Saved data entries
● ● ●
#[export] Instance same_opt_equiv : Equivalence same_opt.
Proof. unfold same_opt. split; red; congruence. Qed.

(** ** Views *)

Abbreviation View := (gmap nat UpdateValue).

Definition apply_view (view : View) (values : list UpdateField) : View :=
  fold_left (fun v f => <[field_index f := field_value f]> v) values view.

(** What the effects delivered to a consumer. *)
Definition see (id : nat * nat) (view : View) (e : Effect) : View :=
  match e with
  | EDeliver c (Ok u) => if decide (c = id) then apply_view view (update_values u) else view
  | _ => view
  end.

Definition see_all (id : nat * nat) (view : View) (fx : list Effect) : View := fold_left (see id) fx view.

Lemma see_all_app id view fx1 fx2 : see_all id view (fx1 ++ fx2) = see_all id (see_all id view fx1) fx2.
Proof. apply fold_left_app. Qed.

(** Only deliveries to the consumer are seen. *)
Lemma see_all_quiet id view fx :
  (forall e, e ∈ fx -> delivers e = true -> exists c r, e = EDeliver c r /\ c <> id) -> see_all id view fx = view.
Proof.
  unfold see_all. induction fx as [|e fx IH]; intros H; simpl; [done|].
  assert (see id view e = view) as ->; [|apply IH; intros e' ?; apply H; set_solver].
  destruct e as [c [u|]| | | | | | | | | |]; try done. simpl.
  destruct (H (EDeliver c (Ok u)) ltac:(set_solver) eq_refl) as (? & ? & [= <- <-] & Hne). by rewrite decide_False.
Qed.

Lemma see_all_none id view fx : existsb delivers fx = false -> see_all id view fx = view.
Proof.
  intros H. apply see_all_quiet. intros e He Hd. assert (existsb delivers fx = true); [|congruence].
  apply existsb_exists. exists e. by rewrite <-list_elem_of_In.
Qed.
● ● ●
Exercise instructions: Write out exactly the lines between the start of the entries and the line containing "match e with", including that line and the first one.

Answer for this exercise:
#[export] Instance same_opt_equiv : Equivalence same_opt.
Proof. unfold same_opt. split; red; congruence. Qed.

(** ** Views *)

Abbreviation View := (gmap nat UpdateValue).

Definition apply_view (view : View) (values : list UpdateField) : View :=
  fold_left (fun v f => <[field_index f := field_value f]> v) values view.

(** What the effects delivered to a consumer. *)
Definition see (id : nat * nat) (view : View) (e : Effect) : View :=
  match e with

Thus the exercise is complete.